- Leader: Osama bin Laden
- Dates active: 1990
- Ideology: Salafi jihadism
- Status: Proposed by Osama bin Laden in 1990, rejected by Saudi Arabia
- Size: 100,000

= Kuwaiti mujahideen =

Salafi jihadist group proposed by Osama bin Laden
The Kuwaiti mujahideen were a group of 100,000 Al-Qaeda militants proposed by Osama bin Laden to fight Iraqi troops in Kuwait during the Gulf War. The Saudi government rejected the Kuwaiti mujahideen and opted instead for American troops, marking a turning point in their relations with Osama bin Laden, who began opposing the Saudi monarchy and directing attacks on the United States.

==History==
Following the Iraqi invasion of Kuwait, the United States prepared to deploy troops to Saudi Arabia to fight in Kuwait. Osama bin Laden told the Saudi government that it was not necessary to invite "infidel" troops to Saudi Arabia, claiming that he was able to offer 100,000 mujahideen instead. The Saudi government was initially open to the idea, although quickly rejected the offer after American pressure.

Osama bin Laden had always opposed Saddam Hussein, and claimed that the mujahideen were not only able to expel Iraqi troops from Kuwait, but also enter Iraq and overthrow the Ba'athist government. Osama bin Laden also did not consider Saddam Hussein a Muslim. Later, Khalid Batarfi claimed that Osama bin Laden had predicted the Iraqi invasion of Kuwait much earlier than when it happened. In his interview with Hamid Mir, Osama bin Laden insulted Saddam Hussein as a "socialist motherfucker", adding that "the land of the Arab world, the land is like a mother and Saddam Hussein is fucking his mother", also accusing him of discouraging Iraqis from going to Afghanistan.

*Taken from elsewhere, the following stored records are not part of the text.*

(** * Wallet-evaluation engine: a shallow embedding of the two scraper variants

    The repository ships the same engine twice:
    - [core/playwright_scanner.py]              (class [PlaywrightWalletScanner]),
      embedded below in [Module Scanner];
    - [core/playwright_multi_page_analyzer.py]  (classes [PageWorker] and
      [PlaywrightMultiPageAnalyzer]), embedded in [Module Analyzer].
    The analyzer is driven by [core/orchestrator.py] (class
    [SolanaTokenOrchestrator]), whose holder collection and analysis step are
    embedded in [Module Orchestrator].

    Conventions of the embedding.
    - Python [str] is [string]; [List[str]] is [list string]; [Set[str]] is
      [gset string]; a [dict] with fixed keys is a [Record].
    - Python [float] is a binary64 primitive float; [a >= b] is [fge a b].
    - A Python function that can raise returns a [py_result].
    - The browser page, the clock, the regular-expression engine and the
      [float()] / [repr()] builtins are outside the repository.  The page is an
      oracle giving, for every wallet and attempt, what each page call
      answers; the library functions are the fields of the class [PyLib].
    - Counts and indices ([num_pages], [len], [attempt]) are [nat]; a
      timestamp is a [Z].  [Module AnyPages] has the two distributors for a
      page count that is any [int], a [Z].
    - Files are modelled by their contents and every file operation
      succeeds: the ledger [scanned_wallets.txt] is the list of its lines
      in the machines, and the text of the file in [Module OnText], which
      runs them on what [readlines] makes of the text and appends what they
      wrote; [good_wallets.json] is the list of the records it holds
      ([None] when the file does not exist).
    - The token and holder services are outside the repository: an oracle
      gives what each request is answered.  [max_retries] comes from
      [config.json] and is a [Z].  What [response.json()] and [json.load]
      give is a [json] value, and an exception that no [except] clause
      catches is an [Escaped] outcome.  The dict [holders_data] is a [gmap]
      of records for the address files, and the list of its items, in the
      order of the dict, in the collecting loop.
    - Concurrency is [asyncio]'s: one thread, tasks interleave only at
      [await].  A run is a small-step machine whose step lets one worker take
      its next atomic action; a schedule is the list of worker indices chosen. *)

From Stdlib Require Import ZArith Lia Floats Ascii String.
From stdpp Require Import base list gmap strings sets pretty sorting.

Open Scope string_scope.
Open Scope list_scope.
Open Scope nat_scope.

(** ** Python results and exceptions *)

Inductive pyerr := ZeroDivisionError | IndexError.

Inductive py_result (A : Type) :=
  | Returned (a : A)
  | Raised (e : pyerr).
Arguments Returned {A} a.
Arguments Raised {A} e.

#[global] Instance py_ret : MRet py_result := λ A a, Returned a.
#[global] Instance py_bind : MBind py_result := λ A B f m,
  match m with Returned a => f a | Raised e => Raised e end.

(** ** WorkDistributor: round-robin sharding *)

(** [enumerate(wallets)] *)
Definition enumerate {A} (l : list A) : list (nat * A) := zip (seq 0 (length l)) l.

(** [idx % n] on non-negative integers; [n = 0] raises. *)
Definition py_mod (a b : nat) : py_result nat :=
  if decide (b = 0) then Raised ZeroDivisionError else Returned (a mod b).

(** [chunks[k].append(x)]; an index past the end of [chunks] raises. *)
Definition append_at {A} (chunks : list (list A)) (k : nat) (x : A)
    : py_result (list (list A)) :=
  match chunks !! k with
  | Some c => Returned (<[k := c ++ [x]]> chunks)
  | None => Raised IndexError
  end.
(** * gitops-secrets: the encrypted secrets envelope

    A shallow embedding of [src/secrets.ts] (masterKey, deriveKey, encrypt,
    decrypt, getEnvObject, mergeSecrets, loadSecrets), [src/utils.ts] (the
    base64 helpers), [src/types.ts] (EnvTarget) and
    [src/providers/doppler.ts] (fetchSecrets), with the host facilities they
    call:

    - strings are JavaScript strings, i.e. lists of UTF-16 code units;
    - [btoa]/[atob], [TextEncoder]/[TextDecoder] and [Number.parseInt] are
      written out from their standards (WHATWG Infra and Encoding, ECMA-262);
    - Web Crypto ([crypto.subtle]), [Number] on strings and [JSON.parse] are
      an interface ([Platform]) whose laws are stated separately, and so is
      the network ([Network]); PBKDF2 with HMAC-SHA-256 and AES-256-GCM are
      also written out ([WebCrypto]), to run the module on envelopes of its
      own;
    - [process.env] and [import.meta.env] are objects in a store, reached
      through references, so that aliasing and in-place mutation are visible;
      what an assignment to one of their properties records depends on the
      kind of the object (an ordinary object, or Node's [process.env]);
    - an async function is a computation over the world that either returns
      or throws (a rejected promise is a throw at the [await]). *)

From Stdlib Require Import ZArith Lia List Ascii String DecimalString.
From stdpp Require Import gmap list strings.

Local Open Scope Z_scope.

(** ** JavaScript strings *)

(** A string is its sequence of UTF-16 code units. *)
Abbreviation jsstring := (list Z).

Definition js (s : string) : jsstring :=
  map (fun a => Z.of_nat (nat_of_ascii a)) (list_ascii_of_string s).

Definition is_code_unit (c : Z) : Prop := 0 <= c < 65536.
Definition is_byte (b : Z) : Prop := 0 <= b < 256.

(** [String.prototype.startsWith] and [split] with a one-unit separator. *)
Fixpoint startsWith (s p : jsstring) {struct p} : bool :=
  match p, s with
  | [], _ => true
  | _ :: _, [] => false
  | a :: p', b :: s' => (a =? b) && startsWith s' p'
  end.

Fixpoint split_on (sep : Z) (s : jsstring) : list jsstring :=
  match s with
  | [] => [[]]
  | c :: s' =>
      if c =? sep then [] :: split_on sep s'
      else match split_on sep s' with
           | p :: ps => (c :: p) :: ps
           | [] => [[c]]
           end
  end.

(** Template-literal rendering of a non-negative integer ([`${n}`]). *)
Definition decimal_of_nat (n : nat) : jsstring :=
  js (NilZero.string_of_uint (Nat.to_uint n)).

Definition decimal_of_Z (z : Z) : jsstring :=
  js (NilZero.string_of_int (Z.to_int z)).

(** ** Thrown values and outcomes *)

(** What a [catch] clause can receive: an [Error] instance (including
    TypeError, SyntaxError and DOMException, whose prototypes inherit from
    [Error.prototype]) with its name and message, or any other value, of
    which only [String(value)] is observed. *)
Inductive thrown : Type :=
  | ErrorObj (name message : jsstring)
  | NonError (rendered : jsstring).

Inductive outcome (A : Type) : Type :=
  | Returned (a : A)
  | Threw (e : thrown).
Arguments Returned {A} a.
Arguments Threw {A} e.

Definition JsError (message : jsstring) : thrown := ErrorObj (js "Error") message.

(** [error instanceof Error ? error.message : String(error)] *)
Definition message_of (e : thrown) : jsstring :=
  match e with
  | ErrorObj _ m => m
  | NonError r => r
  end.

(** ** Base64: [btoa] and [atob] (WHATWG forgiving-base64) *)

Definition b64_char (i : Z) : Z :=
  if i <? 26 then 65 + i
  else if i <? 52 then 97 + (i - 26)
  else if i <? 62 then 48 + (i - 52)
  else if i =? 62 then 43
  else 47.

Definition b64_index (c : Z) : option Z :=
  if (65 <=? c) && (c <=? 90) then Some (c - 65)
  else if (97 <=? c) && (c <=? 122) then Some (c - 71)
  else if (48 <=? c) && (c <=? 57) then Some (c + 4)
  else if c =? 43 then Some 62
  else if c =? 47 then Some 63
  else None.

(** Three bytes give four 6-bit groups; a final group of one or two bytes
    gives two or three, the unused low bits being zero. Shifts and masks are
    written as quotients and remainders by powers of two. *)
Fixpoint sextets_of_bytes (bs : list Z) : list Z :=
  match bs with
  | [] => []
  | a :: bs1 =>
      match bs1 with
      | [] => [a / 4; (a mod 4) * 16]
      | b :: bs2 =>
          match bs2 with
          | [] => [a / 4; (a mod 4) * 16 + b / 16; (b mod 16) * 4]
          | c :: rest =>
              a / 4 :: (a mod 4) * 16 + b / 16 :: (b mod 16) * 4 + c / 64
                :: c mod 64 :: sextets_of_bytes rest
          end
      end
  end.

Definition b64_padding (n : nat) : jsstring :=
  match (n mod 3)%nat with
  | 1%nat => [61; 61]
  | 2%nat => [61]
  | _ => []
  end.

Definition base64_encode (bs : list Z) : jsstring :=
  map b64_char (sextets_of_bytes bs) ++ b64_padding (length bs).

Definition InvalidCharacterError : thrown :=
  ErrorObj (js "InvalidCharacterError") (js "Invalid character").

(** [btoa(data)]: throws when a code unit is above U+00FF. *)
Definition btoa (data : jsstring) : outcome jsstring :=
  if forallb (fun c => (0 <=? c) && (c <=? 255)) data
  then Returned (base64_encode data)
  else Threw InvalidCharacterError.

Definition is_ascii_whitespace (c : Z) : bool :=
  (c =? 9) || (c =? 10) || (c =? 12) || (c =? 13) || (c =? 32).

(** Forgiving-base64 step 2: when the length is a multiple of four, one or
    two trailing [=] are removed. *)
Definition strip_padding (d : jsstring) : jsstring :=
  if (Z.of_nat (length d) mod 4 =? 0) then
    match rev d with
    | 61 :: 61 :: r => rev r
    | 61 :: r => rev r
    | _ => d
    end
  else d.

Fixpoint indices_of (d : jsstring) : option (list Z) :=
  match d with
  | [] => Some []
  | c :: d' =>
      match b64_index c, indices_of d' with
      | Some i, Some l => Some (i :: l)
      | _, _ => None
      end
  end.

(** Four 6-bit groups give three bytes; of a final group of two or three,
    the low four or two bits are discarded. *)
Fixpoint bytes_of_sextets (l : list Z) : list Z :=
  match l with
  | [] => []
  | a :: l1 =>
      match l1 with
      | [] => []
      | b :: l2 =>
          match l2 with
          | [] => [a * 4 + b / 16]
          | c :: l3 =>
              match l3 with
              | [] => [a * 4 + b / 16; (b mod 16) * 16 + c / 4]
              | d :: rest =>
                  a * 4 + b / 16 :: (b mod 16) * 16 + c / 4
                    :: (c mod 4) * 64 + d :: bytes_of_sextets rest
              end
          end
      end
  end.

Prince Sultan rejected the offer and considered the American troops more effective and reliable. When around 250,000 American troops were deployed in early 1991, Osama bin Laden felt humiliated and cut ties with the Saudi monarchy. Many jihadists also claimed that the Saudi monarchy had shown their true "infidel" nature. American troops being permanently stationed in Saudi Arabia had marked a turning point, in which Osama bin Laden began opposing the Saudi monarchy and referred to the Saudi government as occupiers. Prince Sultan defended the Saudi rejection of the offer, claiming that Kuwaiti terrain was nothing like Afghan terrain, and that the Al-Qaeda militants could not survive Iraqi chemical weapons. However, Osama bin Laden remained insistent that the mujahideen could fight the Iraqi army with their faith, and had even offered services of his family construction firm to build defenses in Kuwait like they had in Afghanistan. Osama bin Laden claimed that American troops being stationed in Saudi Arabia was the biggest shock of his life.

Following the Saudi rejection of the offer, Osama bin Laden relocated to Khartoum, Sudan. Al-Qaeda became strictly devoted to Anti-Americanism and attacked the World Trade Center shortly after in 1993. Early during the 1991 Iraqi uprisings, delegations from the Kurdistan Islamic Movement of Osman Abdulaziz had visited Osama bin Laden and told him about the atrocities that Saddam Hussein was committing against Kurds, and after al-Qaeda relocated to Sudan in 1991, a senior al-Qaeda instructor was sent to Iraqi Kurdistan in 1992 to train the rebels.